▶ WORK ITEM: Among the records below, find the line that has "assert (0 <= f / 32 <= 40) by dlia. eapply"; from there, give the lines again exactly, and stop after the line that has "tiles (mem s)".

▶ RECORDS TO PROCESS:

::::::::::

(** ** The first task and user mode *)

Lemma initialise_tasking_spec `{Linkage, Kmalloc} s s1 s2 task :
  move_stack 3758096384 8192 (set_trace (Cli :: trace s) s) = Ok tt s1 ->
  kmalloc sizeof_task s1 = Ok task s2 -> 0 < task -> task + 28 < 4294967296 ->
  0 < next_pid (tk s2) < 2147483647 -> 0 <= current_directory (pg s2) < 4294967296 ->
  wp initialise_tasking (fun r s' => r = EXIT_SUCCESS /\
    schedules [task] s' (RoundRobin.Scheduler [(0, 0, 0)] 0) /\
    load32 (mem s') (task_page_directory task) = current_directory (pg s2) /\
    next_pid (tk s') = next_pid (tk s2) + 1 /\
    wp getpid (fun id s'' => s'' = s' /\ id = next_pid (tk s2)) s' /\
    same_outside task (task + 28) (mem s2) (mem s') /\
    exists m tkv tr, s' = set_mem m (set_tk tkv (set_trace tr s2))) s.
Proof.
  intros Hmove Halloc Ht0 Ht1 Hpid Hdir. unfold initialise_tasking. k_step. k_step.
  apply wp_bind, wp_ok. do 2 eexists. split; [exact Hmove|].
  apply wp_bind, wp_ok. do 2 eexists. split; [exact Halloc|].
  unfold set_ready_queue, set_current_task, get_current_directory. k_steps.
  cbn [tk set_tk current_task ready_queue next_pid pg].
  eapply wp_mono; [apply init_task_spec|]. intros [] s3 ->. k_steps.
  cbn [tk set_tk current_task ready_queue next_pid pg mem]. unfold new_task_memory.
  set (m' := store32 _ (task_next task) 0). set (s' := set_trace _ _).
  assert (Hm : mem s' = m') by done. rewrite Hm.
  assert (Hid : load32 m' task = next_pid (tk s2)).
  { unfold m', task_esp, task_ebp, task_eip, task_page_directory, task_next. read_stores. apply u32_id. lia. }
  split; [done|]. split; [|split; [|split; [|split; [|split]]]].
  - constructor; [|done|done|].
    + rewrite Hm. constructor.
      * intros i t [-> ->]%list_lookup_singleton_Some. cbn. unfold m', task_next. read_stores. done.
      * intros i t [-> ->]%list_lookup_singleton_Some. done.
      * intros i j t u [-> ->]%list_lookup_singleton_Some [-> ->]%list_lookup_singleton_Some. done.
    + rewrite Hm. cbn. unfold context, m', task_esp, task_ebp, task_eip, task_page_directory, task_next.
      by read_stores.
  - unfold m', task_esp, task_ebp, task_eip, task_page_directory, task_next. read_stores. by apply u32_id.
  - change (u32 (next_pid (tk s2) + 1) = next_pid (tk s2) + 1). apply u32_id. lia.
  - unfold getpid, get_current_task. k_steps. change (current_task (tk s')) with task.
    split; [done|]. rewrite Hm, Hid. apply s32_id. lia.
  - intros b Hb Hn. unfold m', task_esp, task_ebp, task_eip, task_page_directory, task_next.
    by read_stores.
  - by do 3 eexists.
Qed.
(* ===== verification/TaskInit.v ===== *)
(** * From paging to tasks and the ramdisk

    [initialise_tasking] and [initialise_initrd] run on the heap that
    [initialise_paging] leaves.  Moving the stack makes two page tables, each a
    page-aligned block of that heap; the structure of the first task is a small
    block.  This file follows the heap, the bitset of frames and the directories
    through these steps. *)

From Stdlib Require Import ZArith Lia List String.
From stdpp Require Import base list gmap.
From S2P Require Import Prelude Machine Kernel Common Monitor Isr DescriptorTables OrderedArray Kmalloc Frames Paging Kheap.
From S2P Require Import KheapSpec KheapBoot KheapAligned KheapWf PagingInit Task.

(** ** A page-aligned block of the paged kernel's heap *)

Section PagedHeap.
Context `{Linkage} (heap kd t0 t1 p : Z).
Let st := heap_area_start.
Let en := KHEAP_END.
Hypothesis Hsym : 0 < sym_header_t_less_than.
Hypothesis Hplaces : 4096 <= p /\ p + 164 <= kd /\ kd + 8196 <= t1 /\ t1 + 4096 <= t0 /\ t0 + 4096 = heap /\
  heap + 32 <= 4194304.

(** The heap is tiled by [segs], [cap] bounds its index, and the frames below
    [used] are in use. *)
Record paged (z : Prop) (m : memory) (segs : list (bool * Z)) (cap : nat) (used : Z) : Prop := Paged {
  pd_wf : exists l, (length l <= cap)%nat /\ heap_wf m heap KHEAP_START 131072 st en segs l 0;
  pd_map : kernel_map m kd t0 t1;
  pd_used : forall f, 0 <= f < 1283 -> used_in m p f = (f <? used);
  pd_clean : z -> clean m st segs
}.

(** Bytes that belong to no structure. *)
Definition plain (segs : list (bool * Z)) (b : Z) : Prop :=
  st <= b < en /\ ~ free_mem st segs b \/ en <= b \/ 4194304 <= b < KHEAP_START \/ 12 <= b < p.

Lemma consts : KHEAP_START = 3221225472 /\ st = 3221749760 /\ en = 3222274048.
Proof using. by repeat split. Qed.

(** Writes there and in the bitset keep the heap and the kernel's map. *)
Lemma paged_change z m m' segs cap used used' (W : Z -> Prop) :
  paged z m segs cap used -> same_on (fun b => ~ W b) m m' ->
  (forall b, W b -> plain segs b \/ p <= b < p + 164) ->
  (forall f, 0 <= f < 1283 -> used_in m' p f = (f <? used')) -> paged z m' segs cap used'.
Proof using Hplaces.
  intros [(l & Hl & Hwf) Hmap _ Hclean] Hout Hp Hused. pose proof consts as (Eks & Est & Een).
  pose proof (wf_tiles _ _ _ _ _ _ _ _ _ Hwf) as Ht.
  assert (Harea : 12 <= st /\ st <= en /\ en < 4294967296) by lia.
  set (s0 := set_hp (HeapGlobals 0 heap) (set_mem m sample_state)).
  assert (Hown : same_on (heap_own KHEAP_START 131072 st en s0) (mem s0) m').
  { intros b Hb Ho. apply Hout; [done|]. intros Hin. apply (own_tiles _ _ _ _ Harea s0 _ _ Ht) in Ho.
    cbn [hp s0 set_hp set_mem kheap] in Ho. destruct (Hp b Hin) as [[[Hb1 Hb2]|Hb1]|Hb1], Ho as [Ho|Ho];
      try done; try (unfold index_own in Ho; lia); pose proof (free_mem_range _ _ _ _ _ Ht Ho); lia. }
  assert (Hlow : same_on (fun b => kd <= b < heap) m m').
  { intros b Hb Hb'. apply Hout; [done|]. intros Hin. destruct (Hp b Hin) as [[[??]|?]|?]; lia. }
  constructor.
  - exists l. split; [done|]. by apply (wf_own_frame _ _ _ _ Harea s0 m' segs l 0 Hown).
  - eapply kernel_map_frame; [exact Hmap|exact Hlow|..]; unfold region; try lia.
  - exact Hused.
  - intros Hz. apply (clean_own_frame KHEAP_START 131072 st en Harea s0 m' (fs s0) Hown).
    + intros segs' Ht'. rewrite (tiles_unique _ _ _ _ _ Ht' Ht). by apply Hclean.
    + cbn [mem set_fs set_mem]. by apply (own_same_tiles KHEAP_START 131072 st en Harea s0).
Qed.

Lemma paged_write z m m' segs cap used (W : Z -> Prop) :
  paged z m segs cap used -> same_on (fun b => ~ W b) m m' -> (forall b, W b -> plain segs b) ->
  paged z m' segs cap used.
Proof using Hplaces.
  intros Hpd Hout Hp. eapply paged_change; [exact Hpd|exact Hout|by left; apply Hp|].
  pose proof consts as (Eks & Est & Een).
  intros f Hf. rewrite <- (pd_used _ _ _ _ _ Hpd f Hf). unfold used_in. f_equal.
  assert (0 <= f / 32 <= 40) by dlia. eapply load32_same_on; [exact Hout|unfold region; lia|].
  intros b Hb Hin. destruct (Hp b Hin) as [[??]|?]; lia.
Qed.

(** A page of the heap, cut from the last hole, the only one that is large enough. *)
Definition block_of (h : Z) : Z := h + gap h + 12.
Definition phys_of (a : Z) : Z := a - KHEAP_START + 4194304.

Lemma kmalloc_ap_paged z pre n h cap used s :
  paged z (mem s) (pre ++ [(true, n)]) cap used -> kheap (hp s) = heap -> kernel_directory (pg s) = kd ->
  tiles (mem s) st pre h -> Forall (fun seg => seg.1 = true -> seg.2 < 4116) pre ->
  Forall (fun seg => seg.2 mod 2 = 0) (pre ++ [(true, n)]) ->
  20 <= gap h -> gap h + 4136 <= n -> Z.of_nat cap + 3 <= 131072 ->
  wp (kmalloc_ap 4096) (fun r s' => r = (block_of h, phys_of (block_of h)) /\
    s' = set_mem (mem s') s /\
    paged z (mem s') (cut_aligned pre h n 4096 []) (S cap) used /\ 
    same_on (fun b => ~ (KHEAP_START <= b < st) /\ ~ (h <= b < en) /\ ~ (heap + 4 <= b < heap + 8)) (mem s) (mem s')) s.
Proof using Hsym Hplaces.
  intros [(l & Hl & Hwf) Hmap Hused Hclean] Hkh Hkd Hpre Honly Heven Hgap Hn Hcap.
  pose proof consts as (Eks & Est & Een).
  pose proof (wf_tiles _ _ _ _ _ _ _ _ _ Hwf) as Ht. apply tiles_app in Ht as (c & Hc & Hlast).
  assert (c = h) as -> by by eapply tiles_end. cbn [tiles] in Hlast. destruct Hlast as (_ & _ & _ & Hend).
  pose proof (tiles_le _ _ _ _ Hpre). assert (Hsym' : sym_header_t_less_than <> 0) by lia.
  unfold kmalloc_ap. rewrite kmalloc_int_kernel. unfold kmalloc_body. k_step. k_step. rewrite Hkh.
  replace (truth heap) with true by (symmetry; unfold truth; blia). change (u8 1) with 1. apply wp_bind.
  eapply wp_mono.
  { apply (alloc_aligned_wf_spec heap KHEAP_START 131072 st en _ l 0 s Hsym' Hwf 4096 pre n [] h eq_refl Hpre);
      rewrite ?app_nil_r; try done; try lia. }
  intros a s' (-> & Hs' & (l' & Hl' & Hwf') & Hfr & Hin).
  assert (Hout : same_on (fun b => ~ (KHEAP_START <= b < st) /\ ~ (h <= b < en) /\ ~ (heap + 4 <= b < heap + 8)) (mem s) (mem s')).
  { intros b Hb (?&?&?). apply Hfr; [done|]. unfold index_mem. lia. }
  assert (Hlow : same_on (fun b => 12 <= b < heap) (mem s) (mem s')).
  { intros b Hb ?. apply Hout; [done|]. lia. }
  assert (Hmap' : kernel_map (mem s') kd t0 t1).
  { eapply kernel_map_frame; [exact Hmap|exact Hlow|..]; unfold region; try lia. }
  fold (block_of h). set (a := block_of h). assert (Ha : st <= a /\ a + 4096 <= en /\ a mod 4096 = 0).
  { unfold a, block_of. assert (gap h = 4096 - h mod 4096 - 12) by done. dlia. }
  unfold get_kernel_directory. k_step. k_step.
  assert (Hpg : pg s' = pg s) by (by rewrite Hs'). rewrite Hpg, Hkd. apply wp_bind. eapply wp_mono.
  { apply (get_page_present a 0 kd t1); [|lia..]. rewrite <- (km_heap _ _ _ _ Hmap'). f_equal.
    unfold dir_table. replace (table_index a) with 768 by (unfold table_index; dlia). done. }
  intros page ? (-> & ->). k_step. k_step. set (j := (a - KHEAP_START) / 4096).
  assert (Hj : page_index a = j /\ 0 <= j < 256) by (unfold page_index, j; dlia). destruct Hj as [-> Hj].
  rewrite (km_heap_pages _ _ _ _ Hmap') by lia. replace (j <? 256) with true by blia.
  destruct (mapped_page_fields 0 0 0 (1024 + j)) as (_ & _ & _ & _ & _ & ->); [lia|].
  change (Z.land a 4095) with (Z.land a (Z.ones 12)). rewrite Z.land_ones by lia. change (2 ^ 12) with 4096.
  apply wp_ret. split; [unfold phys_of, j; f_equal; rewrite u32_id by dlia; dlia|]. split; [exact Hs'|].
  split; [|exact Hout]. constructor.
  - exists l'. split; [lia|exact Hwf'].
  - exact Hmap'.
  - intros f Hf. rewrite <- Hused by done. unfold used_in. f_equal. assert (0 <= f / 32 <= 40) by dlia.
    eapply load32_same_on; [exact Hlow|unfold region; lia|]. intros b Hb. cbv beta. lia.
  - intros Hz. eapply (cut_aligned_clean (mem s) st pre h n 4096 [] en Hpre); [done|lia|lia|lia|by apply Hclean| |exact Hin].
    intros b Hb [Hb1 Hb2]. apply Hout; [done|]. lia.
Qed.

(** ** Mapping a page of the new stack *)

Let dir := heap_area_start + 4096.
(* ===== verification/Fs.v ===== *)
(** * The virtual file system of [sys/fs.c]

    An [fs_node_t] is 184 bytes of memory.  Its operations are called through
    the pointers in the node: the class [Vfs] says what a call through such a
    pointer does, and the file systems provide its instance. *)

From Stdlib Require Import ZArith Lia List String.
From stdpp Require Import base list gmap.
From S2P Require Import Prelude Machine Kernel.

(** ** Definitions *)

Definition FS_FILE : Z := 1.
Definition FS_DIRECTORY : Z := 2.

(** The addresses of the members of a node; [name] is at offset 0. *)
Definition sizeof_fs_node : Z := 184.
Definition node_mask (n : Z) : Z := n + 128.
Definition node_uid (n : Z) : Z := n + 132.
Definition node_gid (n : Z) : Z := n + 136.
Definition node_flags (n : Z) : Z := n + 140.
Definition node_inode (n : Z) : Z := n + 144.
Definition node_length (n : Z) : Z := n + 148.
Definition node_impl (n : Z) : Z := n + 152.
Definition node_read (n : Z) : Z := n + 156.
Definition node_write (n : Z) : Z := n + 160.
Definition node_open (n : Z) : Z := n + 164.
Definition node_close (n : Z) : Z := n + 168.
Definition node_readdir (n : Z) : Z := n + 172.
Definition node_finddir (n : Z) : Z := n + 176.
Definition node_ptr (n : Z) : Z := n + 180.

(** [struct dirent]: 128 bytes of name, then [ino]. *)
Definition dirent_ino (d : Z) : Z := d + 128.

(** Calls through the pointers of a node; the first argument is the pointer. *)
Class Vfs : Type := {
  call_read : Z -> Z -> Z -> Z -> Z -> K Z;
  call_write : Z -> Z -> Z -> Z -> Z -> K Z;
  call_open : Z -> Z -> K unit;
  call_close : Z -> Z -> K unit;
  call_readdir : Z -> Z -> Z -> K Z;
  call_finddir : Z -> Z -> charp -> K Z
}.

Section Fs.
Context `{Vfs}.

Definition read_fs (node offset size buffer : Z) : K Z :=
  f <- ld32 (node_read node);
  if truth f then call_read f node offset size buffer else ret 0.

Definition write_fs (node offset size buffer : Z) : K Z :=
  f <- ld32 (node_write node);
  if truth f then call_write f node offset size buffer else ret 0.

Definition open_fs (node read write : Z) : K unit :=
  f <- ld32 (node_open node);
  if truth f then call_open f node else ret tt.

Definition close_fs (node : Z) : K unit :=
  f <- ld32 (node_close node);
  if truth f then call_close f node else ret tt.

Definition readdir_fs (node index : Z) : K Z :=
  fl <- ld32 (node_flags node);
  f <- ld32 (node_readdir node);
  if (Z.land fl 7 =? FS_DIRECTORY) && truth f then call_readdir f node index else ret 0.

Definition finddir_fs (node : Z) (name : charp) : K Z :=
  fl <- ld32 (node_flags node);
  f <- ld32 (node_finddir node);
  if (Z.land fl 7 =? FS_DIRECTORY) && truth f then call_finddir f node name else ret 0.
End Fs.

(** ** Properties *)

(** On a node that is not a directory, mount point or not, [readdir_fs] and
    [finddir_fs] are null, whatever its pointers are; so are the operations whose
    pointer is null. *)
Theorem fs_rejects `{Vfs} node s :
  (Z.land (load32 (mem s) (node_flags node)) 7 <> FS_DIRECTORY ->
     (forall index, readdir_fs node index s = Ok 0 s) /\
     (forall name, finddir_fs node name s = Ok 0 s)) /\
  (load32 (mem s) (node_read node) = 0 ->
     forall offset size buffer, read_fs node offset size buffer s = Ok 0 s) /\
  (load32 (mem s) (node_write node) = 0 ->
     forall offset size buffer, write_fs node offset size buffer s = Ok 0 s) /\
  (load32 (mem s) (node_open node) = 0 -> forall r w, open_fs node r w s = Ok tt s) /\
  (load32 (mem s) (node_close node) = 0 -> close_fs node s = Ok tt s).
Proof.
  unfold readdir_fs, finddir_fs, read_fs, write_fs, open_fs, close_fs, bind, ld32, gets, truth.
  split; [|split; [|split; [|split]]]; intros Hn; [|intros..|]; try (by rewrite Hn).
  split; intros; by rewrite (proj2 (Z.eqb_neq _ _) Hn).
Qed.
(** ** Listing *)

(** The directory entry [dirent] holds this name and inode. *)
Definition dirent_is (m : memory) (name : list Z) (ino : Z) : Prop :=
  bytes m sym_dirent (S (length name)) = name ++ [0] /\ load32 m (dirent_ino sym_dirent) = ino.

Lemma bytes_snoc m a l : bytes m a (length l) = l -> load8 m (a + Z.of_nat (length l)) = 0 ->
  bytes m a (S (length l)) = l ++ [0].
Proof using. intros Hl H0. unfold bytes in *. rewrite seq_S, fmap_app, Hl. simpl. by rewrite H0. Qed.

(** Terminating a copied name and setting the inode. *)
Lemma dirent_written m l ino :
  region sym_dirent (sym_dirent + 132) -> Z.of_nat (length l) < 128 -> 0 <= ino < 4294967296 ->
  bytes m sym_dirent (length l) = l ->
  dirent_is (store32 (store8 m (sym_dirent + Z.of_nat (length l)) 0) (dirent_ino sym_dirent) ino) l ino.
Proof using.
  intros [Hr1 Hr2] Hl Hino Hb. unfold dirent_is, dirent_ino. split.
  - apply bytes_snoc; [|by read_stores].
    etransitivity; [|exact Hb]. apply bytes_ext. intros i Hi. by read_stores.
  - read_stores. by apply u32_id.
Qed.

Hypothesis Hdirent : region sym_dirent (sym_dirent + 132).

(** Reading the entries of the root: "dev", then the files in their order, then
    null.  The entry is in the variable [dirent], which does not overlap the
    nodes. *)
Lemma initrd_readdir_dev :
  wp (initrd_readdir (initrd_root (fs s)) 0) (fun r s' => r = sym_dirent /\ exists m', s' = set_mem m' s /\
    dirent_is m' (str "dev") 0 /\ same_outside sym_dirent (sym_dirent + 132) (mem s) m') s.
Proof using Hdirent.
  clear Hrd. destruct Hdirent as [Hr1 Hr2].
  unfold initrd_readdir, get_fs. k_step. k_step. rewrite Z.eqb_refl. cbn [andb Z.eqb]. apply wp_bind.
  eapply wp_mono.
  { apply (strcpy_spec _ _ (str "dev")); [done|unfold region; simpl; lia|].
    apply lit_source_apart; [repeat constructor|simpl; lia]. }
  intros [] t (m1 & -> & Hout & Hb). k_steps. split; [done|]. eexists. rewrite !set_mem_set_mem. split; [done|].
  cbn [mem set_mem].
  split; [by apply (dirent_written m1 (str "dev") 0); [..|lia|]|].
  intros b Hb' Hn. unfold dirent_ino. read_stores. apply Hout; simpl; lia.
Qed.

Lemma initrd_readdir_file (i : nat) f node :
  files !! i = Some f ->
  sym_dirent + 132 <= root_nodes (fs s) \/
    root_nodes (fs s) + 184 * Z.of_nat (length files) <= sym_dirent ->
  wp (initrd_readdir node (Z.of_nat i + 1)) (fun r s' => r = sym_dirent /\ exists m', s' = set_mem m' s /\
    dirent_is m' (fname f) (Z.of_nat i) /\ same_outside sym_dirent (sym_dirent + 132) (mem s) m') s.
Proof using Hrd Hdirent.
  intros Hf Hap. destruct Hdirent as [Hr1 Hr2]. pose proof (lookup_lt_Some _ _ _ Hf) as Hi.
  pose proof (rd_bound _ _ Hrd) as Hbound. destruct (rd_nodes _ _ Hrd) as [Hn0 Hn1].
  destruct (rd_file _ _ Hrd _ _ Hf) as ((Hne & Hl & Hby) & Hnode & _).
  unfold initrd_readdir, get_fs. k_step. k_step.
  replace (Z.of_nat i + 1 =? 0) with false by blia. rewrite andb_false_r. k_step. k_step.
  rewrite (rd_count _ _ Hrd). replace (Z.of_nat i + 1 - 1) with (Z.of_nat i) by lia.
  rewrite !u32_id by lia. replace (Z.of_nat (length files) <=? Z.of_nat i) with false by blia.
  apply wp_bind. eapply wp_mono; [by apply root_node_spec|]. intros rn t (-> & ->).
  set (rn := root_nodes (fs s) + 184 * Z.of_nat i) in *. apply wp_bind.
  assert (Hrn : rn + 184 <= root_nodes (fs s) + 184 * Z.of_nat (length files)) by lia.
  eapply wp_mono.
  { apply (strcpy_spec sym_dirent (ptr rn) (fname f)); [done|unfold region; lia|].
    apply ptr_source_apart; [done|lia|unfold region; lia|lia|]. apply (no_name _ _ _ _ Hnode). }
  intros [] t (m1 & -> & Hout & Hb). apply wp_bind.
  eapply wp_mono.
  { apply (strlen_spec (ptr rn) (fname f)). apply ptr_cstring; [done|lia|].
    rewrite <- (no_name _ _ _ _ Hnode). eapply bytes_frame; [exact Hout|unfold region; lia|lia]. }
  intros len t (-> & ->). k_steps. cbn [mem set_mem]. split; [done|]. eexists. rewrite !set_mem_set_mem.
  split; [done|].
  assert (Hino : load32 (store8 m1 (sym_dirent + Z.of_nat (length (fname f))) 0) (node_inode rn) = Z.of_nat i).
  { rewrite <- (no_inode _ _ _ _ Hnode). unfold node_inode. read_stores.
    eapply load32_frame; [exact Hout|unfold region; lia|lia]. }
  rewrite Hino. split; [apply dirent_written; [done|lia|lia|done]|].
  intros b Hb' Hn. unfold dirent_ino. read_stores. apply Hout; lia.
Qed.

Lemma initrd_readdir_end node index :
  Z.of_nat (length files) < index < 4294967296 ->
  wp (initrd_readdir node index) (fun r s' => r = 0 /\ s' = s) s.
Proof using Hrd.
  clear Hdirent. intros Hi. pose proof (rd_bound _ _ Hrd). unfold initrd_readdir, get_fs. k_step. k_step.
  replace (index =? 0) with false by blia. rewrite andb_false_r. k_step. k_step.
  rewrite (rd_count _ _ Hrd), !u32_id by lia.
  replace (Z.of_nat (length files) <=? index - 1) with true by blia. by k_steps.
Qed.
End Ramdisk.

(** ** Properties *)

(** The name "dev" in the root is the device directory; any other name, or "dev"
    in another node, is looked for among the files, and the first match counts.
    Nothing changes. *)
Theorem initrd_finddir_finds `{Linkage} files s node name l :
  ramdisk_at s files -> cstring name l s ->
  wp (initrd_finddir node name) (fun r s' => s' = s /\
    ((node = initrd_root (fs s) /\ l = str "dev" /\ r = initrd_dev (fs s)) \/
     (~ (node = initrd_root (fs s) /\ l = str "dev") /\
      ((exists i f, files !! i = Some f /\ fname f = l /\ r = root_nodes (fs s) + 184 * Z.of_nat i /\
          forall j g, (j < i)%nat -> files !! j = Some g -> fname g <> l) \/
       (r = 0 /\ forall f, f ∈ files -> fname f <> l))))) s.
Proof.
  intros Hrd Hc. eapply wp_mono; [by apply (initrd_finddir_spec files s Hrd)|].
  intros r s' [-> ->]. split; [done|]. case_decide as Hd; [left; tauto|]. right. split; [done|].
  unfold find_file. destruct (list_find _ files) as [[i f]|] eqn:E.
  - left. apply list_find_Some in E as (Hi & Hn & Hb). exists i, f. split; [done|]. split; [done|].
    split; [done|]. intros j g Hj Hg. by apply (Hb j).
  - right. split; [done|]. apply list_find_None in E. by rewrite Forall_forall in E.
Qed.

::::::::::

▶ RESULT:
  assert (0 <= f / 32 <= 40) by dlia. eapply load32_same_on; [exact Hout|unfold region; lia|].
  intros b Hb Hin. destruct (Hp b Hin) as [[??]|?]; lia.
Qed.

(** A page of the heap, cut from the last hole, the only one that is large enough. *)
Definition block_of (h : Z) : Z := h + gap h + 12.
Definition phys_of (a : Z) : Z := a - KHEAP_START + 4194304.

Lemma kmalloc_ap_paged z pre n h cap used s :
  paged z (mem s) (pre ++ [(true, n)]) cap used -> kheap (hp s) = heap -> kernel_directory (pg s) = kd ->
  tiles (mem s) st pre h -> Forall (fun seg => seg.1 = true -> seg.2 < 4116) pre ->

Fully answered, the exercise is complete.